* _TASK STATEMENT_:
For the entries that follow, report how many lines include the word "false" and add nothing.

□ □ □ □ □ □ □

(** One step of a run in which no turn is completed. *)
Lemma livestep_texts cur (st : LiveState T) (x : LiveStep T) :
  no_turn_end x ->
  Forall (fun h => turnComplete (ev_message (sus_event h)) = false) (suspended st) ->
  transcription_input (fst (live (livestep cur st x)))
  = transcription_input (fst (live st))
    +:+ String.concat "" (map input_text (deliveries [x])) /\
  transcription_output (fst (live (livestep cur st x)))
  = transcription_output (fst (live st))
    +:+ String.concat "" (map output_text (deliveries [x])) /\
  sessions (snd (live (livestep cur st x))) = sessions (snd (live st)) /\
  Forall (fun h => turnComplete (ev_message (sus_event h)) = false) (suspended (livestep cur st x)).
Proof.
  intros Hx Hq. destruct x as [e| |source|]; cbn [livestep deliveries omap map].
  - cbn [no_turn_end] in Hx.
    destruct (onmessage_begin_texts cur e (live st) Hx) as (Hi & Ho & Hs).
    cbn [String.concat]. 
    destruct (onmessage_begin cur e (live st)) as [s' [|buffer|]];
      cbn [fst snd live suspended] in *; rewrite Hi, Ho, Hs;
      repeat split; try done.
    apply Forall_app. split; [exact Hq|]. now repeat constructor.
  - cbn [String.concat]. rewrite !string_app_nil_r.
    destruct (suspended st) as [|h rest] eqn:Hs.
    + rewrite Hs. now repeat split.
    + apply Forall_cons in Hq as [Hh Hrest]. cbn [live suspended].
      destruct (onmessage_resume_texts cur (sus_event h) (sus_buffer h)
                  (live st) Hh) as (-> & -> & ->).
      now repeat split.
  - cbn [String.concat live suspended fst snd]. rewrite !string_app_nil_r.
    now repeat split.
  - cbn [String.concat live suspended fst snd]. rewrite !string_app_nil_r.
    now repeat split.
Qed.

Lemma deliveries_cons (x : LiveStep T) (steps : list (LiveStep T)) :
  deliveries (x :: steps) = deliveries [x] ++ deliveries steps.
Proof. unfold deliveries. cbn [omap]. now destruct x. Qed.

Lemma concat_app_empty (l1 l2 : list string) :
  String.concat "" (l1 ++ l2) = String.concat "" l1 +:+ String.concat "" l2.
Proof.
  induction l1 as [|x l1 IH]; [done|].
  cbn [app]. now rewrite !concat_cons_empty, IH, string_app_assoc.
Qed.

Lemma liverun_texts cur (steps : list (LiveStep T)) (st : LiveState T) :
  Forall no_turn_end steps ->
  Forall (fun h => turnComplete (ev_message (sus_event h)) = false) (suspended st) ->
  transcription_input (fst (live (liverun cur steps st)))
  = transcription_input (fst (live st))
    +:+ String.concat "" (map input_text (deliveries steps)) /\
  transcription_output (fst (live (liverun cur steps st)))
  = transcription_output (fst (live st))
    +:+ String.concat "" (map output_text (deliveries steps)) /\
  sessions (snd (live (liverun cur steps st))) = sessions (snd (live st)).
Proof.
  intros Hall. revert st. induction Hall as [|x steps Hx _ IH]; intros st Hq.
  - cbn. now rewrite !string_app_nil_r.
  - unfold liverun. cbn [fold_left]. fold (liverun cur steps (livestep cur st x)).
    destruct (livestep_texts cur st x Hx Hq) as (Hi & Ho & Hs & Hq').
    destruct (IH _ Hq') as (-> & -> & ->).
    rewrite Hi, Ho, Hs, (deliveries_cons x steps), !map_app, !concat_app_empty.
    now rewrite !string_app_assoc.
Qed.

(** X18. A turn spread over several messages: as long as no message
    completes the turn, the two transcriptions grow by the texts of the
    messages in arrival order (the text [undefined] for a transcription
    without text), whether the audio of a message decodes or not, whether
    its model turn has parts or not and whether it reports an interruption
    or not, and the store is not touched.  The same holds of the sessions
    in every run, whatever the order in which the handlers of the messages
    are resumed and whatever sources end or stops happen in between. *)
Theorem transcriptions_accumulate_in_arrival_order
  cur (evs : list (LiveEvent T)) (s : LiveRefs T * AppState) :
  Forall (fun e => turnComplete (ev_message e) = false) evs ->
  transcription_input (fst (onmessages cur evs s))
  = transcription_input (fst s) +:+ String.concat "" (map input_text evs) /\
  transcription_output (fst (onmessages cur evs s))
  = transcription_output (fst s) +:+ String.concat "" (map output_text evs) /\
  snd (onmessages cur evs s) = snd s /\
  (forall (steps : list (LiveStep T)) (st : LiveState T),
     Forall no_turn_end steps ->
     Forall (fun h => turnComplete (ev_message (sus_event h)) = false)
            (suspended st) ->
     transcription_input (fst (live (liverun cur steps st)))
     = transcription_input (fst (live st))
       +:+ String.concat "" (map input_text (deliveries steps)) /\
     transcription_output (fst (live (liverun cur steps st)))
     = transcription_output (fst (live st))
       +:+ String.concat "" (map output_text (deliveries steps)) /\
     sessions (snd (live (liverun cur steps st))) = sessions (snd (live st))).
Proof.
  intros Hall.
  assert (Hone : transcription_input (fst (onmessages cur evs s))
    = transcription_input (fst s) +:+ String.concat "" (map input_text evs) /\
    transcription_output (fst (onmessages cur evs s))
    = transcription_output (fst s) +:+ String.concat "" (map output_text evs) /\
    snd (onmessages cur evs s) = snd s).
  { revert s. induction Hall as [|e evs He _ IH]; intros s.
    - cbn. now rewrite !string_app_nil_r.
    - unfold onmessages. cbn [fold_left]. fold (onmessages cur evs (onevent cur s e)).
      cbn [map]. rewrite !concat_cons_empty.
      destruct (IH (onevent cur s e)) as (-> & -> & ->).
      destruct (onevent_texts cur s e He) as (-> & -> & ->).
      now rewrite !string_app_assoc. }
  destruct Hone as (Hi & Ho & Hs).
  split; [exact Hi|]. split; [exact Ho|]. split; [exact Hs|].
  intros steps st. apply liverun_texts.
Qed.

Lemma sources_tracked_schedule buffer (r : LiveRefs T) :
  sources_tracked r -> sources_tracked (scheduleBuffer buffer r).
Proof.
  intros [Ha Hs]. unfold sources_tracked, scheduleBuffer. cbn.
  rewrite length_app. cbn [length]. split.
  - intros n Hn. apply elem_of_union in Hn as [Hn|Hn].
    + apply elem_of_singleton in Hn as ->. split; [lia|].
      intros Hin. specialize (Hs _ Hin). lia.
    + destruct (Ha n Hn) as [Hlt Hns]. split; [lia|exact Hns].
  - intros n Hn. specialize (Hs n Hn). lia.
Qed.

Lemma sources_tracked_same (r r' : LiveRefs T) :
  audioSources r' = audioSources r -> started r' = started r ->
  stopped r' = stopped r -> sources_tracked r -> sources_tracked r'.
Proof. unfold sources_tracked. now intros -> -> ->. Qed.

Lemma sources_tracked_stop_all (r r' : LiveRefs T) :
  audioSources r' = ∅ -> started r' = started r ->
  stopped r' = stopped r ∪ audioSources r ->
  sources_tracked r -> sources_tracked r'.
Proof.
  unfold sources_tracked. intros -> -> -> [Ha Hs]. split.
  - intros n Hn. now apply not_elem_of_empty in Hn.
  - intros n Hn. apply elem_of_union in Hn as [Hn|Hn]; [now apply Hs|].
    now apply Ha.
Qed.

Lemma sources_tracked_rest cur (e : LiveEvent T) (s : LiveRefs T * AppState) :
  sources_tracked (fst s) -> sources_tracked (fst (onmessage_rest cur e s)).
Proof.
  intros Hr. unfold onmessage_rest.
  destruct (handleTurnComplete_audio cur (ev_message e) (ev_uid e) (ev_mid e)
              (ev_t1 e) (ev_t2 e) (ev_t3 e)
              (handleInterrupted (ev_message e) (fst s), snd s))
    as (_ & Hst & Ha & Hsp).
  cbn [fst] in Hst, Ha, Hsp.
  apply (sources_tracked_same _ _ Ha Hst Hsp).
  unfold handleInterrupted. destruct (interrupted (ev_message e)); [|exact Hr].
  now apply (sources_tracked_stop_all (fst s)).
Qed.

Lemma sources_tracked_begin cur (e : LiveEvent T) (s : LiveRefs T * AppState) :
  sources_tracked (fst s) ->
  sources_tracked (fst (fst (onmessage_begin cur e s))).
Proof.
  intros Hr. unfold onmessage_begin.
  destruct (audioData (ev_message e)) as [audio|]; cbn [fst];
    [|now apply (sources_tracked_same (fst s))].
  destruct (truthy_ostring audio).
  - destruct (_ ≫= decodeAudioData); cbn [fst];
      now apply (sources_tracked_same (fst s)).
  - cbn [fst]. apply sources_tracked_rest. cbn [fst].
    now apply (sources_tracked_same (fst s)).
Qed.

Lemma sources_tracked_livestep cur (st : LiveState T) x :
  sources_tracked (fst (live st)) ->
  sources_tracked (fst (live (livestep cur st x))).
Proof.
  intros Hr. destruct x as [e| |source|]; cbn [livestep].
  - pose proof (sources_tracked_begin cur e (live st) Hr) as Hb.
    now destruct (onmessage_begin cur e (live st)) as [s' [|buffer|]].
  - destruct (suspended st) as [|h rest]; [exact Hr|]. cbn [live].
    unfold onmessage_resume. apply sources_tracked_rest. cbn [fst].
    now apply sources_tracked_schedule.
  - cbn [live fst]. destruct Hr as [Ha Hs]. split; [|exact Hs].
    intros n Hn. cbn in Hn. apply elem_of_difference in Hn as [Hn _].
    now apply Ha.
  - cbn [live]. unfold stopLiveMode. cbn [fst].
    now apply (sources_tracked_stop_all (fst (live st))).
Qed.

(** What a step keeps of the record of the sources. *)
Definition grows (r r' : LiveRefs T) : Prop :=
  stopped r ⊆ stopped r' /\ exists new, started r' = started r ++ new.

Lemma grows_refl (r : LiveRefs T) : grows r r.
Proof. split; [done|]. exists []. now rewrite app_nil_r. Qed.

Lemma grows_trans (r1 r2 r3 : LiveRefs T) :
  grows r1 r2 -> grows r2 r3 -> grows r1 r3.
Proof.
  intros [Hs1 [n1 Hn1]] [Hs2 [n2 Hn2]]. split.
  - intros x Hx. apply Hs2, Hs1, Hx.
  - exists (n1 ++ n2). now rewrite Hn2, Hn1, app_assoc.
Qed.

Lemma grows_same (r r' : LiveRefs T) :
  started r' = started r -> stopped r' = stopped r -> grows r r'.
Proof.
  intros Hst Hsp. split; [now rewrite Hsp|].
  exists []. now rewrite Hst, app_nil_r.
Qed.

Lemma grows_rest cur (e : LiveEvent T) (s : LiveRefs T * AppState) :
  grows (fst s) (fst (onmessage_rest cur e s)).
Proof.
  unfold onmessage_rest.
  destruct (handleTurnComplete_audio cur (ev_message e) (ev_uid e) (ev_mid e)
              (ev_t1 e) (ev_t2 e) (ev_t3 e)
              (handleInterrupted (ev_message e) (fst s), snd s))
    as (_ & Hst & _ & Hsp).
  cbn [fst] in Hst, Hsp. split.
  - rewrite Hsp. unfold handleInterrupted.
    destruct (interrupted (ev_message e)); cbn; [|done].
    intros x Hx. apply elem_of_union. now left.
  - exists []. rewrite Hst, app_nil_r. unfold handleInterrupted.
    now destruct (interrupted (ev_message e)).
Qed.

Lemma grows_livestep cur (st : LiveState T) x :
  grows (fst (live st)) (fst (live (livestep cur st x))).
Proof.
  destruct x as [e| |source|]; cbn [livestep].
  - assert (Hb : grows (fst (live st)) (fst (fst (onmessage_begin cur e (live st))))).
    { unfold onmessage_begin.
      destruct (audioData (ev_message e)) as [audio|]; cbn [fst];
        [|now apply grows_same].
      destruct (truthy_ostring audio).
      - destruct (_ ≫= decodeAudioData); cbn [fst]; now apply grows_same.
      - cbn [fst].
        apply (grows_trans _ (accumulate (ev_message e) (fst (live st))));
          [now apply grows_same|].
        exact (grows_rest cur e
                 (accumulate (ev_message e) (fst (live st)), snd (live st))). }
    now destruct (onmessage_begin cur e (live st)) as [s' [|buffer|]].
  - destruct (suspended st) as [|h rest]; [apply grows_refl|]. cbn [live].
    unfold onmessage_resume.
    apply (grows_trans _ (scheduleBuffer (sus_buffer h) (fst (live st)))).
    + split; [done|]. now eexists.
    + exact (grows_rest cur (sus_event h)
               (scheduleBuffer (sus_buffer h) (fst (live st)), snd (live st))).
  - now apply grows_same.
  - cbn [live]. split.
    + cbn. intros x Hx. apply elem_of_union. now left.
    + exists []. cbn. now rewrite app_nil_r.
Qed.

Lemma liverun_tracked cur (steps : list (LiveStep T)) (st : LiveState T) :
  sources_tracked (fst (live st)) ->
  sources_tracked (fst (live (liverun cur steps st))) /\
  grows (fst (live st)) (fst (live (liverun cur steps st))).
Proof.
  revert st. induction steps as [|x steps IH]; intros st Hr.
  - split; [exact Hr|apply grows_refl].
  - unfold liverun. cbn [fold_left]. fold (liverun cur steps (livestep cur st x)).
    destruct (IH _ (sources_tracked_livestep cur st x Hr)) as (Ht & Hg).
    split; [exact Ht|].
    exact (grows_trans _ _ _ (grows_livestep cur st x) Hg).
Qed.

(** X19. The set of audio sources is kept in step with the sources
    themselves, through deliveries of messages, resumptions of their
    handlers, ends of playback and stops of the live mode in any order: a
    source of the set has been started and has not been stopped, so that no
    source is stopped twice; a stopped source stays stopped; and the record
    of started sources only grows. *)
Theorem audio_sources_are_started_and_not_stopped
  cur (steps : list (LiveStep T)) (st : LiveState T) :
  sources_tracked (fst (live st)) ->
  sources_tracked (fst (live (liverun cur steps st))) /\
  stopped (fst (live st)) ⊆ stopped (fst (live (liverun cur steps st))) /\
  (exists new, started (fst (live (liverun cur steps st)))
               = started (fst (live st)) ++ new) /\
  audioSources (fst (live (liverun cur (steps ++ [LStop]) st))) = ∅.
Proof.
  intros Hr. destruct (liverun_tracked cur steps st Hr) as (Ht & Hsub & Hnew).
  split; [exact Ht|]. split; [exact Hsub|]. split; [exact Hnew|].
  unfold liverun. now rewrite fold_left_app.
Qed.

□ □ □ □ □ □ □

* _SOLUTION TO THE PROBLEM_:
5